La questione, però, va affrontata in maniera differente tra adulti e adolescenti, poiché per i secondi l’importanza del medium è di vitale importanza comunicativa, specialmente in ambito affettivo: «Personalmente consiglio sempre di staccare la spina dopo un certo numero ore e utilizzare i devices in maniera consapevole; questo vale sia per i ragazzi che per gli impiegati di una grossa azienda multinazionale, ma lavorando con le aziende organizziamo anche weekend interi in cui all’inizio della sessione si lascia tutto e si lavora sul benessere, con la possibilità di guardare il cellulare una sola ora al giorno. Sono giornate che servono a dimostrare come cambino i parametri vitali anche solo accendendo il dispositivo. Sono sessioni davvero importanti per ottenere una piena consapevolezza, perché si può verificare in maniera concreta il benessere da un punto di vista fisiologico, lavorando sulle emozioni e con il biofeedback come una sorta di macchina della verità».

Dello stesso avviso, ma con una metodologia parzialmente differente, è Stefania Sabatini, co-fondatrice insieme ad Alessio Carciofi di “Your digital detox”, progetto strutturato a partire da un fenomeno iniziato negli Stati Uniti, che ha avuto un forte impatto sull’individuo, ma anche sulle aziende. «Il digital detox è un momento di distacco da apparecchi digitali, social network e tutto ciò che ci assorbe quotidianamente, favorendo la connessione con noi stessi e con chi ci circonda. Il digitale sta diventando una dipendenza, viviamo il fenomeno sulla nostra pelle, ma siamo ignari. Il primo ostacolo che abbiamo affrontato era proprio con le persone della nostra generazione, che da un momento all’altro si sono ritrovate a utilizzare strumenti di cui erano totalmente inconsapevoli. I cosiddetti millennials spesso padroneggiano la tecnologia a livello tecnico, ma non conoscitivo, perché è venuta a mancare una fase vera e propria di formazione dell’individuo, che si riscontra anche nella formazione professionale. C’è stata in pochi anni una forte accelerazione tecnologica dalla quale non si può tornare indietro, ma proprio per questo motivo non si può più fare a meno di internet. Stiamo andando, semmai, verso un’iper-connessione delle cose, quindi non va eliminata la tecnologia, bisogna imparare a gestirla, prima come individui e poi come aziende. Il Consiglio dei ministri ha approvato un disegno di legge sullo smart working e potrebbe essere un cambio epocale nella gestione del lavoro».

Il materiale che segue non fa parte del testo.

(** C1: the round trip fails on 254 non-zero bytes followed by a zero.
    The block of 254 bytes is closed by the zero itself, with code [0xFF],
    and decoding a block of code [0xFF] puts no zero back: the last byte is
    lost. *)
Theorem cobs_roundtrip_fails_after_full_block :
  let b := repeat 1%N 254 ++ [0%N] in
  _cobs_stuff_data b 0 = [255%N] ++ repeat 1%N 254 ++ [1%N] /\
  _cobs_unstuff_data (_cobs_stuff_data b 0) 0 = Ok (repeat 1%N 254) /\
  _cobs_unstuff_data (_cobs_stuff_data b 0) 0 <> Ok b.
Proof.
  cbv zeta.
  assert (Hs : _cobs_stuff_data (repeat 1%N 254 ++ [0%N]) 0
               = [255%N] ++ repeat 1%N 254 ++ [1%N]) by (vm_compute; reflexivity).
  assert (Hu : _cobs_unstuff_data ([255%N] ++ repeat 1%N 254 ++ [1%N]) 0
               = Ok (repeat 1%N 254)) by (vm_compute; reflexivity).
  rewrite Hs, Hu. repeat split.
  intros Heq. apply (f_equal (fun r => match r with
                                       | Ok l => length l
                                       | Raise _ => 0%nat
                                       end)) in Heq.
  vm_compute in Heq. discriminate Heq.
Qed.

End CodecFacts.

(** * Properties of the packet protocol *)

Section TargetSerialFacts.

Context {D : Type} `{!SerialDriver D}.

Import Codec TargetSerial.

Lemma type_convert_cmd_in_range (z : Z) :
  (0 <= z <= 255)%Z -> type_convert_cmd (CmdInt z) = Ok (Z.to_N z).
Proof.
  intros [Hlo Hhi]. unfold type_convert_cmd.
  apply Z.leb_le in Hlo, Hhi. by rewrite Hlo, Hhi.
Qed.

Lemma type_convert_cmd_out_of_range (z : Z) :
  (z < 0 \/ 255 < z)%Z ->
  type_convert_cmd (CmdInt z) =
    raise ValueError ("Command `" +:+ str_Z z +:+ "` out of byte range (0-255)").
Proof.
  intros Hz. unfold type_convert_cmd.
  destruct (0 <=? z)%Z eqn:Hlo, (z <=? 255)%Z eqn:Hhi; simpl; try done.
  apply Z.leb_le in Hlo, Hhi. lia.
Qed.

(** A packet without data: the command and the terminator go to the
    driver. *)
Lemma send_packet_signal (z timeout : Z) (data : option data_arg) (d : D) :
  (0 <= z <= 255)%Z ->
  data = None \/ data = Some (DBytes []) ->
  send_packet (CmdInt z) data timeout d = ser_write [Z.to_N z; 0%N] timeout d.
Proof.
  intros Hz Hdata. unfold send_packet, bind, lift_result.
  rewrite (type_convert_cmd_in_range z Hz).
  destruct Hdata as [-> | ->]; reflexivity.
Qed.

(** A packet with data: [write] is never reached. *)
Lemma send_packet_data_unbound (z timeout : Z) (payload : list N) (d : D) :
  (0 <= z <= 255)%Z ->
  payload <> [] ->
  send_packet (CmdInt z) (Some (DBytes payload)) timeout d =
    (read_local "buf" (@None unit), d).
Proof.
  intros Hz Hne. unfold send_packet, bind, lift_result.
  rewrite (type_convert_cmd_in_range z Hz).
  destruct payload as [|b payload]; [done|]. reflexivity.
Qed.

(** C10: for every [num_bytes] and every [timeout], [peek] has no bytes to
    give back: when the call of the driver returns, whatever it read, the
    value of [peek] is [None]; when it raises, so does [peek]. *)
Theorem peek_returns_None (num_bytes timeout : Z) (d : D) :
  (forall b d', peek num_bytes timeout d <> (Ok (Some b), d')) /\
  peek num_bytes timeout d =
    match ser_peek_bytes num_bytes timeout d with
    | (Ok _, d') => (Ok None, d')
    | (Raise e, d') => (Raise e, d')
    end.
Proof.
  unfold peek, bind, ret.
  destruct (ser_peek_bytes num_bytes timeout d) as [[read|e] d1];
    split; congruence.
Qed.

(** [buf.endswith(b"\x00")] on a frame that ends with the terminator. *)
Lemma endswith_frame (body : list N) :
  endswith (body ++ [0%N]) _frame_byte = true.
Proof.
  unfold endswith, _frame_byte. apply bool_decide_eq_true.
  rewrite length_app. simpl.
  replace (length body + 1 - 1)%nat with (length body) by lia.
  by rewrite drop_app_length.
Qed.

Lemma strip_terminator (body : list N) :
  take (length (body ++ [0%N]) - 1) (body ++ [0%N]) = body.
Proof.
  rewrite length_app. simpl.
  replace (length body + 1 - 1)%nat with (length body) by lia.
  by rewrite take_app_length.
Qed.

Lemma decode_frame_signal (cmd : N) :
  decode_frame [cmd; 0%N] = Ok (cmd, None).
Proof. reflexivity. Qed.

(** The data branch of [decode_frame], once the block is unstuffed. *)
Lemma decode_frame_data (cmd : N) (encoded data : list N) (crc : N) :
  _cobs_unstuff_data encoded 0 = Ok (data ++ [crc]) ->
  decode_frame (cmd :: encoded ++ [0%N]) =
    if decide (_calc_crc data = crc) then Ok (cmd, Some data)
    else raise ValueError "read_packet: CRC mismatch".
Proof.
  intros Hdec. unfold decode_frame.
  change (cmd :: encoded ++ [0%N]) with ((cmd :: encoded) ++ [0%N]).
  rewrite (endswith_frame (cmd :: encoded)). simpl negb. cbv iota.
  rewrite (strip_terminator (cmd :: encoded)).
  assert (Hne : encoded <> []).
  { intros ->. simpl in Hdec. by destruct data. }
  rewrite bool_decide_eq_false_2; last first.
  { destruct encoded; [done | simpl; lia]. }
  simpl. rewrite drop_0, Hdec.
  rewrite bool_decide_eq_false_2 by (rewrite length_app; simpl; lia).
  rewrite last_snoc.
  replace (length (data ++ [crc]) - 1)%nat with (length data)
    by (rewrite length_app; simpl; lia).
  rewrite take_app_length.
  destruct (decide (_calc_crc data = crc)) as [Heq | Hneq].
  - apply N.eqb_eq in Heq. by rewrite Heq.
  - apply N.eqb_neq in Hneq. by rewrite Hneq.
Qed.

(** C6: when [read_until] has delivered a frame [cmd :: encoded ++ [0]]:
    a one-byte frame yields [(cmd, None)]; a data frame whose block decodes
    to [data ++ [crc]] fails with the CRC-mismatch [ValueError] when
    [_calc_crc data] differs from [crc], and yields [(cmd, data)] when they
    agree. *)
Theorem read_packet_crc_check (turns : nat) (d d' : D) (cmd : N)
    (encoded : list N) :
  read_until (DBytes _frame_byte) turns d =
    (Ok (cmd :: encoded ++ [0%N]), d') ->
  (encoded = [] -> read_packet turns d = (Ok (cmd, None), d')) /\
  (forall data crc,
     _cobs_unstuff_data encoded 0 = Ok (data ++ [crc]) ->
     (_calc_crc data <> crc ->
      read_packet turns d =
        (raise ValueError "read_packet: CRC mismatch", d')) /\
     (_calc_crc data = crc ->
      read_packet turns d = (Ok (cmd, Some data), d'))).
Proof.
  intros Hread. unfold read_packet, bind. rewrite Hread.
  unfold lift_result. split.
  - intros ->. by rewrite decode_frame_signal.
  - intros data crc Hdec.
    rewrite (decode_frame_data cmd encoded data crc Hdec).
    split; intros Hcrc.
    + by rewrite decide_False.
    + by rewrite decide_True.
Qed.

End TargetSerialFacts.

Section WireFacts.

Import Codec TargetSerial.

(** On a wire, [read_until] with the frame byte as the sequence returns the
    bytes up to and including the first [0], provided the clock lets the
    loop turn once per byte. *)
Lemma read_until_loop_wire_frame (frame rest : list N) (tx0 : list (list N))
    (turns : nat) (result buffer : list N) :
  Forall (fun b => b <> 0%N) frame ->
  (length buffer <= 1)%nat ->
  (length frame < turns)%nat ->
  read_until_loop turns [0%N] result buffer (mk_Wire (frame ++ 0%N :: rest) tx0)
  = (Ok (result ++ frame ++ [0%N]), mk_Wire rest tx0).
Proof.
  revert turns result buffer.
  induction frame as [|b frame IH]; intros turns result buffer Hnz Hbuf Hturns.
  - destruct turns as [|turns]; [simpl in Hturns; lia|].
    simpl. unfold bind. simpl.
    rewrite drop_0.
    assert (Hd : deque_append 1 buffer 0%N = [0%N]).
    { unfold deque_append. rewrite length_app. simpl.
      destruct buffer as [|x [|y buffer]]; simpl in *; try done; lia. }
    rewrite Hd. simpl. done.
  - destruct turns as [|turns]; [simpl in Hturns; lia|].
    apply Forall_cons in Hnz as [Hb Hnz].
    simpl. unfold bind. simpl. rewrite drop_0.
    assert (Hd : deque_append 1 buffer b = [b]).
    { unfold deque_append. rewrite length_app. simpl.
      destruct buffer as [|x [|y buffer]]; simpl in *; try done; lia. }
    rewrite Hd. simpl.
    rewrite (bool_decide_eq_false_2 ([b] = [0%N])) by congruence.
    simpl. rewrite IH; [|done|simpl; lia|simpl in Hturns; lia].
    by rewrite <- app_assoc.
Qed.
(** The type filter keeps a species iff it has every requested type,
    when the counter of the category is the number of the requested
    types. *)
Lemma adds_types (q : Query) (sp : Template) :
  typesOk sp = true ->
  countOf (qtypes q) = Some (length (members (qtypes q))) ->
  NoDup (members (qtypes q)) ->
  0 < length (members (qtypes q)) <= 2 ->
  ~ In "undefined" (members (qtypes q)) ->
  Adds KType q sp = if Satisfies KType q sp then 1 else 0.
Proof.
  intros Hok Hc Hnd Hlen Hun. unfold adds, satisfies, countIs. cbn [category].
  rewrite Hc.
  assert (Hu : JS.has "undefined" (qtypes q) = false).
  { rewrite has_members by reflexivity.
    destruct (JS.mem "undefined" (members (qtypes q))) eqn:E; [|reflexivity].
    apply mem_In in E. contradiction. }
  apply typesOk_elim in Hok.
  destruct (members (qtypes q)) as [|T1 [|T2 [|T3 r]]] eqn:Hm; simpl in Hlen; try lia.
  - cbn [length Nat.eqb forallb]. unfold slot.
    destruct Hok as [[a [Ht Ha]] | [a [b [Ht [Ha [Hb Hab]]]]]]; rewrite Ht; cbn [nth].
    + fold (slot [a] 1). change (slot [a] 1) with "undefined". rewrite Hu.
      rewrite (has_members a _ Ha), Hm. unfold JS.mem. cbn [existsb].
      rewrite (String.eqb_sym T1 a). now destruct (String.eqb a T1).
    + rewrite (has_members a _ Ha), (has_members b _ Hb), Hm. unfold JS.mem. cbn [existsb].
      rewrite (String.eqb_sym T1 a), (String.eqb_sym T1 b).
      now destruct (String.eqb a T1), (String.eqb b T1).
  - cbn [length Nat.eqb forallb]. unfold slot.
    assert (Hne : T1 <> T2).
    { inversion Hnd as [|? ? Hnot _]. intros ->. apply Hnot. now left. }
    destruct Hok as [[a [Ht Ha]] | [a [b [Ht [Ha [Hb Hab]]]]]]; rewrite Ht; cbn [nth].
    + rewrite Hu, andb_false_r. unfold JS.mem. cbn [existsb].
      destruct (String.eqb_spec T1 a), (String.eqb_spec T2 a); cbn [orb andb];
        try reflexivity. congruence.
    + rewrite (has_members a _ Ha), (has_members b _ Hb), Hm. unfold JS.mem. cbn [existsb].
      destruct (String.eqb_spec a T1), (String.eqb_spec a T2),
               (String.eqb_spec b T1), (String.eqb_spec b T2),
               (String.eqb_spec T1 a), (String.eqb_spec T1 b),
               (String.eqb_spec T2 a), (String.eqb_spec T2 b); cbn [orb andb];
        try reflexivity; congruence.
Qed.

Lemma filter_none {A : Type} (f : A -> bool) (l : list A) :
  existsb f l = false -> filter f l = [].
Proof.
  induction l as [|x r IH]; simpl; [reflexivity|].
  destruct (f x); simpl; [discriminate | exact IH].
Qed.

(** the ability filter adds a species once for each of its slots that
    holds a requested ability *)
Lemma adds_ability (q : Query) (sp : Template) :
  speciesOk getAbility sp = true ->
  Adds KAbility q sp = length (matchingSlots getAbility q sp)
  /\ Adds KAbility q sp
     = if Satisfies KAbility q sp then length (matchingSlots getAbility q sp) else 0.
Proof.
  intros Hok. apply speciesOk_elim in Hok. destruct Hok as (_ & _ & _ & _ & Hab).
  assert (H1 : Adds KAbility q sp = length (matchingSlots getAbility q sp)).
  { unfold adds, matchingSlots. f_equal. apply filter_ext_in.
    intros a Ha. apply has_members. now apply Hab. }
  split; [exact H1|]. rewrite H1. unfold satisfies, matchingSlots. cbn [category].
  destruct (existsb _ (abilities sp)) eqn:E; [reflexivity|].
  now rewrite (filter_none _ _ E).
Qed.

(** what a populated category other than Type and Ability adds *)
Lemma adds_member (k : Kind) (q : Query) (sp : Template) :
  speciesOk getAbility sp = true ->
  k <> KType -> k <> KAbility ->
  Adds k q sp = if Satisfies k q sp then 1 else 0.
Proof.
  intros Hok Ht Ha. apply speciesOk_elim in Hok.
  destruct Hok as (Htier & Hcol & _ & _ & _).
  destruct k; try congruence; unfold adds, satisfies; cbn [category].
  - reflexivity.
  - now rewrite has_members.
  - now rewrite has_members.
  - now rewrite has_members by apply numToString_reserved.
Qed.

Lemma factor_member (p s : bool) :
  (if p then (if s then 1 else 0) else 1) = if negb p || s then 1 else 0.
Proof. now destruct p, s. Qed.

Lemma factor_ability (p s : bool) (n : nat) :
  (if p then (if s then n else 0) else 1)
  = if negb p || s then (if p then n else 1) else 0.
Proof. now destruct p, s. Qed.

Sulla pronosticata fine di internet, Sabatini è piuttosto concreta: «Io parlerei di fine di internet come strumento che ci fagocita e ci fa perdere la connessione con noi stessi, mentre il lavoro da fare è concentrarsi su un nuovo modo di consultare il mezzo, cercando un equilibrio tra la velocità dello strumento e la qualità che ci permetta di essere e restare ancora e sempre individui. La chiave di volta è la consapevolezza, primo passo per guarire passando attraverso un vero e proprio processo di benessere, ma prima dobbiamo capire cos’è per noi il benessere. Viviamo in un mondo in cui siamo tutti iper-stressati, perché andiamo troppo veloci per essere all’altezza delle aspettative altrui, cercando in tutte le maniere di essere multitasking e sempre perfetti. La “felicità digitale”, invece, vuole essere un ritorno al passato: prima cerchiamo l’individuo e poi lo portiamo nel digitale; diversamente, soprattutto se manca la coscienza, diventa più difficile produrre». Tutto ciò si può fare dedicando la giusta attenzione alla disconnessione, ma non intesa come offline, piuttosto come un’integrazione dell’online, poiché bisogna considerare che i due spazi oggi si intersecano a formare un continuum che fa parte indistintamente del tempo di tutti. Un tempo che, forse, per essere migliore di così, avrebbe solamente bisogno di essere un po’ più lento.